▶ _WHAT YOU SHOULD DO_: Please return every line below that contains the string "congruence".

(Beginning of DATA EXTRACT)

(* ===== verification/CacheOwn.v ===== *)
(** Ownership over every sequence of operations on objects and caches: what a
    client of lib/object.c and lib/cache.c may do, and that doing it never
    touches freed memory, never stops in BUG() and keeps every count exact. *)
From S2P Require Import Prelude Errors NlList Object Cache CacheInv CacheOps CacheSpec CacheLife CacheSync.

Section CacheOwn.
Context {D : Type} {EV : Env D} {EK : EnvOk EV} (zero : D).
Implicit Types (h : heap D) (o c : Z) (obj : nl_object D).

Lemma match_filter_done obj f :
  ce_ops obj <> 0 -> ce_ops f <> 0 -> exists b, nl_object_match_filter ops_at obj f = Done b.
Proof.
  intros H1 H2. unfold nl_object_match_filter. rewrite !obj_ops_done by done. exec_simpl.
  destruct (negb _); [by eexists|]. destruct (oo_compare _); by eexists.
Qed.

Lemma match_filter_fun f :
  ce_ops f <> 0 -> exists g : nl_object D -> bool, forall obj, ce_ops obj <> 0 ->
    nl_object_match_filter ops_at obj f = Done (g obj).
Proof.
  intros Hf. exists (fun obj => match nl_object_match_filter ops_at obj f with Done b => b | _ => false end).
  intros obj Ho. by destruct (match_filter_done obj f Ho Hf) as [b ->].
Qed.

Lemma find_full h items ext c x filter :
  inv h items ext -> h_caches h !! c = Some x -> ce_ops filter <> 0 ->
  exists r h', nl_cache_find ops_at h c filter = Done (r, h') /\ inv h' items (ext_opt ext r) /\
    h_caches h' = h_caches h /\ forall o, r = Some o -> o ∈ items c.
Proof.
  intros Hi Hc Hp. pose proof (inv_wf _ _ _ Hi) as Hw. unfold nl_cache_find.
  rewrite (get_cache_done _ _ _ Hc). exec_simpl.
  destruct (wf_cache _ _ _ Hw c x Hc) as (_ & Hco & _). rewrite (proj2 (Z.eqb_neq _ 0) Hco).
  unfold nl_object_get_id_attrs. rewrite obj_ops_done by done. exec_simpl.
  set (ids := match oo_id_attrs_get _ with Some g => _ | None => _ end).
  assert (exists r h', find_item h c (fun obj => nl_object_match_filter ops_at obj filter) = Done (r, h') /\
    inv h' items (ext_opt ext r) /\ h_caches h' = h_caches h /\ forall o, r = Some o -> o ∈ items c)
    as Hlist.
  { destruct (match_filter_fun filter Hp) as [g Hg].
    destruct (find_item_done h items ext c x (fun obj => nl_object_match_filter ops_at obj filter) g Hi Hc)
      as (r & h' & -> & Hr).
    { intros o obj Hin Ho. apply Hg. by destruct (wf_obj _ _ _ Hw o obj Ho) as (_ & ? & _). }
    exists r, h'. split; [done|]. destruct r as [o|].
    - destruct Hr as (l1 & l2 & obj & Hit & _ & _ & _ & -> & Hi'). split; [done|]. split; [done|].
      intros o' [= ->]. rewrite Hit. set_solver.
    - destruct Hr as [-> _]. done. }
  destruct (c_hashtable x) as [t|] eqn:Ht; [|done].
  destruct (ids =? ce_mask (ce_body filter)); [|done]. unfold __cache_fast_lookup.
  destruct (lookup_done h items ext c x t filter Hi Hc Ht Hp) as (r & -> & Hr). exec_simpl.
  destruct r as [o|]; [|by exists None, h]. destruct Hr as [Hin _].
  destruct (items_exist _ _ _ _ _ Hw Hin) as [obj Ho].
  destruct (get_spec h items ext o obj Hw Ho) as [-> _]. exec_simpl.
  eexists (Some o), _. split; [done|]. split; [|split; [done|by intros o' [= ->]]].
  pose proof (wf_obj _ _ _ Hw o obj Ho) as (_ & _ & _ & _ & _ & ? & ?).
  apply inv_refcnt; [done|done|lia|lia].
Qed.

(** The attributes of an object that no list and no table refers to. *)
Lemma inv_own_body h items ext o obj b :
  inv h items ext -> h_objs h !! o = Some obj -> ce_refcnt obj = ext o ->
  inv (put_obj h o (with_body obj b)) items ext.
Proof.
  intros [Hw Hix Hn] Ho Hr. set (h' := put_obj _ _ _).
  destruct (wf_obj _ _ _ Hw o obj Ho) as (_ & _ & _ & _ & Hcnt & _).
  pose proof (table_refs_nonneg (h_caches h) o) as Hnn.
  assert (table_refs (h_caches h) o = 0) as Ht0 by (destruct (ce_cache obj =? 0); lia).
  assert (forall z, z <> o -> kv h' z = kv h z) as Hkv.
  { intros z Hne. unfold kv, h'. simpl. by rewrite lookup_insert_ne. }
  assert (forall c x nd, h_caches h !! c = Some x -> nd ∈ table_nodes x -> nd.2 <> o) as Hnd.
  { intros c x nd Hc Hin <-. pose proof (table_refs_ge _ c x nd.2 Hc).
    pose proof (count_obj_pos _ _ Hin). lia. }
  split.
  - pose proof Hw as [W1 W2 W3 W4 W5 W6]. split; [| exact W2| | | |exact W6].
    + intros c x Hc. destruct (W1 c x Hc) as (? & ? & ? & Hk & Ht). do 3 (split; [done|]). split.
      * intros o' Hin. destruct (Hk o' Hin) as (b0 & Hb). destruct (decide (o' = o)) as [->|];
          [|exists b0; by rewrite Hkv]. rewrite (kv_some _ _ _ Ho) in Hb. exists b. unfold kv, h'. simpl.
        rewrite lookup_insert_eq. simpl. congruence.
      * intros t Htt. apply (table_ok_ext h); [|by apply Ht]. intros nd Hin. apply Hkv.
        apply (Hnd c x nd Hc). unfold table_nodes. by rewrite Htt.
    + intros c o' Hin. destruct (W3 c o' Hin) as (y & Hy & Hyc). simpl.
      destruct (decide (o' = o)) as [->|]; [|rewrite lookup_insert_ne by done; by exists y].
      rewrite lookup_insert_eq. exists (with_body obj b). split; [done|]. simpl. congruence.
    + intros o' y Hy. simpl in Hy. destruct (decide (o' = o)) as [->|].
      * rewrite lookup_insert_eq in Hy. injection Hy as <-. exact (W4 o obj Ho).
      * rewrite lookup_insert_ne in Hy by done. exact (W4 o' y Hy).
    + intros o' Hy. simpl in Hy. apply lookup_insert_None in Hy as [Hy _]. exact (W5 o' Hy).
  - intros c x Hc. destruct (Hix c x Hc) as [I1 I2]. split; [done|]. intros k o' Hin Hs.
    apply (I2 k o' Hin). pose proof (Hnd c x (k, o') Hc Hin) as Hne. simpl in Hne.
    destruct Hs as (p & b1 & b2 & K1 & K2 & K3). rewrite Hkv in K1, K2 by done. by exists p, b1, b2.
  - exact Hn.
Qed.

(** ** Clients *)

(** A client: the heap, and how many references to each object and to each cache
    are out, in no list and in no table: those the client was given and has not
    given back, and those that calls took and left with nobody (below). *)
Record client := Client { cl_heap : heap D; cl_objs : Z -> Z; cl_caches : Z -> Z }.

(** The calls; booleans are the outcomes of the allocations they make.  [ObjSet]
    stands for the setters of a kind of object, which write its mask and data. *)
Inductive call :=
| ObjAlloc (c1 : bool) (kind : Z)
| ObjClone (c1 : bool) (o : Z)
| ObjGet (o : Z)
| ObjPut (o : Z)
| ObjMark (o : Z)
| ObjUnmark (o : Z)
| ObjUpdate (dst src : Z)
| CacheAlloc (c1 c2 c3 : bool) (kind : Z)
| CacheGet (c : Z)
| CacheFree (c : Z)
| CacheAdd (c1 c2 : bool) (c o : Z)
| CacheMove (c1 : bool) (c o : Z)
| CacheRemove (o : Z)
| CacheClear (c : Z)
| CacheSearch (c o : Z)
| CacheFind (c o : Z)
| CacheSubset (a1 a2 a3 c1 c2 : bool) (c o : Z)
| CacheClone (a1 a2 a3 c1 c2 : bool) (c : Z)
| CacheMarkAll (c : Z)
| CacheInclude (c1 c2 : bool) (c o act : Z) (cb : change_cb)
| ObjSet (o : Z) (b : body D).

(** A move that fails for another reason than the kind of object keeps the
    reference it took for the list. *)
Definition move_keeps (ret : Z) : bool := negb ((ret =? 0) || (ret =? - NLE_OBJ_MISMATCH)).

(** The library's part of a call, and the references it gives to the client or
    takes from it.  A reference that a failed move keeps (the result of
    nl_cache_move, or that cache_include ignores) stays out; [lost_by] below tells
    which those are. *)
Definition run_call (w : client) (x : call) : exec client :=
  let h := cl_heap w in
  let objs := cl_objs w in
  let caches := cl_caches w in
  let with_h h := Client h objs caches in
  match x with
  | ObjAlloc c1 kind =>
      '(r, h) ← nl_object_alloc ops_at c1 zero h kind; mret (Client h (ext_opt objs r) caches)
  | ObjClone c1 o =>
      '(r, h) ← nl_object_clone ops_at c1 zero h (Some o); mret (Client h (ext_opt objs r) caches)
  | ObjGet o => h ← nl_object_get h o; mret (Client h (ext_add objs o 1) caches)
  | ObjPut o => h ← nl_object_put ops_at h (Some o); mret (Client h (ext_add objs o (-1)) caches)
  | ObjMark o => obj ← get_obj h o; mret (with_h (put_obj h o (nl_object_mark obj)))
  | ObjUnmark o => obj ← get_obj h o; mret (with_h (put_obj h o (nl_object_unmark obj)))
  | ObjUpdate dst src =>
      a ← get_obj h dst; b ← get_obj h src;
      '(_, a) ← nl_object_update ops_at a b; mret (with_h (put_obj h dst a))
  | CacheAlloc c1 c2 c3 kind =>
      let '(r, h) := nl_cache_alloc ops_at cops_at c1 c2 c3 h kind in
      mret (Client h objs (ext_opt caches r))
  | CacheGet c => h ← nl_cache_get h c; mret (Client h objs (ext_add caches c 1))
  | CacheFree c => h ← nl_cache_free ops_at h (Some c); mret (Client h objs (ext_add caches c (-1)))
  | CacheAdd c1 c2 c o => '(_, h) ← nl_cache_add ops_at cops_at zero c1 c2 h c o; mret (with_h h)
  | CacheMove c1 c o =>
      '(ret, h) ← nl_cache_move ops_at cops_at c1 h c o;
      mret (Client h (if move_keeps ret then ext_add objs o 1 else objs) caches)
  | CacheRemove o => h ← nl_cache_remove ops_at h o; mret (with_h h)
  | CacheClear c => h ← nl_cache_clear ops_at h c; mret (with_h h)
  | CacheSearch c o =>
      obj ← get_obj h o;
      '(r, h) ← nl_cache_search ops_at h c obj; mret (Client h (ext_opt objs r) caches)
  | CacheFind c o =>
      obj ← get_obj h o;
      '(r, h) ← nl_cache_find ops_at h c obj; mret (Client h (ext_opt objs r) caches)
  | CacheSubset a1 a2 a3 c1 c2 c o =>
      obj ← get_obj h o;
      '(r, h) ← nl_cache_subset ops_at cops_at zero a1 a2 a3 c1 c2 h c (Some obj);
      mret (Client h objs (ext_opt caches r))
  | CacheClone a1 a2 a3 c1 c2 c =>
      '(r, h) ← nl_cache_clone ops_at cops_at zero a1 a2 a3 c1 c2 h c;
      mret (Client h objs (ext_opt caches r))
  | CacheMarkAll c => h ← nl_cache_mark_all h c; mret (with_h h)
  | CacheInclude c1 c2 c o act cb =>
      keeps ← include_keeps c2 h c o act;
      '(_, _, h) ← cache_include ops_at cops_at zero c1 c2 h c o act cb;
      mret (Client h (if keeps : bool then ext_add objs o 1 else objs) caches)
  | ObjSet o b => obj ← get_obj h o; mret (with_h (put_obj h o (with_body obj b)))
  end.

(** The objects of which a call leaves a reference that nobody has: the library
    took it for a list the object never got into, and gives no one the means to
    put it back. *)
Definition lost_by (w : client) (x : call) : list Z :=
  let h := cl_heap w in
  match x with
  | CacheMove c1 c o =>
      match nl_cache_move ops_at cops_at c1 h c o with
      | Done (ret, _) => if move_keeps ret then [o] else []
      | _ => []
      end
  | CacheInclude _ c2 c o act _ =>
      match include_keeps c2 h c o act with Done true => [o] | _ => [] end
  | _ => []
  end.

(** The objects and caches a call names: those the client holds a reference to,
    and for objects also those in a list.  Attributes are set only on objects
    that the client alone holds. *)
Definition known (w : client) o : Prop :=
  0 < cl_objs w o \/ exists obj, h_objs (cl_heap w) !! o = Some obj /\ ce_cache obj <> 0.
Definition has_cache (w : client) c : Prop := 0 < cl_caches w c.

Definition same_kind (w : client) c o : Prop :=
  forall x obj, h_caches (cl_heap w) !! c = Some x -> h_objs (cl_heap w) !! o = Some obj ->
  ce_ops obj = co_obj_ops (cops_at (c_ops x)).

Definition call_ok (w : client) (x : call) : Prop :=
  match x with
  | ObjAlloc _ kind | CacheAlloc _ _ _ kind => kind <> 0
  | ObjClone _ o | ObjGet o | ObjMark o | ObjUnmark o | CacheRemove o => known w o
  | ObjPut o => 0 < cl_objs w o
  | ObjUpdate dst src => known w dst /\ known w src
  | CacheGet c | CacheFree c | CacheClear c | CacheMarkAll c | CacheClone _ _ _ _ _ c => has_cache w c
  | CacheAdd _ _ c o | CacheMove _ c o | CacheSearch c o | CacheFind c o
  | CacheSubset _ _ _ _ _ c o => has_cache w c /\ known w o
  | CacheInclude _ _ c o act _ => has_cache w c /\ known w o /\ same_kind w c o /\
      (act = NL_ACT_NEW \/ act = NL_ACT_DEL)
  | ObjSet o _ => exists obj, h_objs (cl_heap w) !! o = Some obj /\ ce_refcnt obj = cl_objs w o
  end.

(** The counts of caches. *)
Definition crefs_ok h (caches : Z -> Z) : Prop :=
  forall c, match h_caches h !! c with
            | Some x => c_refcnt x = caches c /\ 0 < caches c
            | None => caches c = 0
            end.

Definition client_inv (w : client) : Prop :=
  (exists items, inv (cl_heap w) items (cl_objs w)) /\ crefs_ok (cl_heap w) (cl_caches w).

Definition client_0 : client :=
  Client {| h_objs := ∅; h_caches := ∅; h_links := ∅; h_next := 1 |} (fun _ => 0) (fun _ => 0).

Lemma client_0_inv : client_inv client_0.
Proof.
  split; [|intros c; simpl; by rewrite lookup_empty]. exists (fun _ => []). split.
  - split; simpl.
    + intros c x Hc. by rewrite lookup_empty in Hc.
    + done.
    + intros c o Hin. by apply elem_of_nil in Hin.
    + intros o obj Ho. by rewrite lookup_empty in Ho.
    + intros o _. split; [done|]. unfold table_refs. by rewrite map_to_list_empty.
    + done.
  - intros c x Hc. simpl in Hc. by rewrite lookup_empty in Hc.
  - intros c x Hc. simpl in Hc. by rewrite lookup_empty in Hc.
Qed.

Lemma crefs_view h h' caches :
  (forall c, cviews h' c = cviews h c) -> crefs_ok h caches -> crefs_ok h' caches.
Proof.
  intros Hv Hc c. specialize (Hc c). specialize (Hv c). unfold cviews in Hv.
  destruct (h_caches h !! c) as [x|], (h_caches h' !! c) as [x'|]; try done.
  injection Hv as _ Hr _ _. by rewrite Hr.
Qed.

Lemma crefs_same h h' caches : h_caches h' = h_caches h -> crefs_ok h caches -> crefs_ok h' caches.
Proof. intros He Hc c. rewrite He. apply Hc. Qed.

Lemma known_exists w items o :
  inv (cl_heap w) items (cl_objs w) -> known w o -> exists obj, h_objs (cl_heap w) !! o = Some obj.
Proof.
  intros Hi [He|(obj & Ho & _)]; [|by exists obj].
  destruct (h_objs (cl_heap w) !! o) as [obj|] eqn:Ho; [by exists obj|].
  destruct (wf_noobj _ _ _ (inv_wf _ _ _ Hi) o Ho). lia.
Qed.

Lemma has_cache_exists w c :
  crefs_ok (cl_heap w) (cl_caches w) -> has_cache w c -> exists x, h_caches (cl_heap w) !! c = Some x.
Proof.
  intros Hc Hh. specialize (Hc c). unfold has_cache in Hh.
  destruct (h_caches (cl_heap w) !! c) as [x|]; [by exists x|lia].
Qed.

(End of DATA EXTRACT)

▶ _TASK SOLUTION_:
        rewrite lookup_insert_eq. simpl. congruence.
      rewrite lookup_insert_eq. exists (with_body obj b). split; [done|]. simpl. congruence.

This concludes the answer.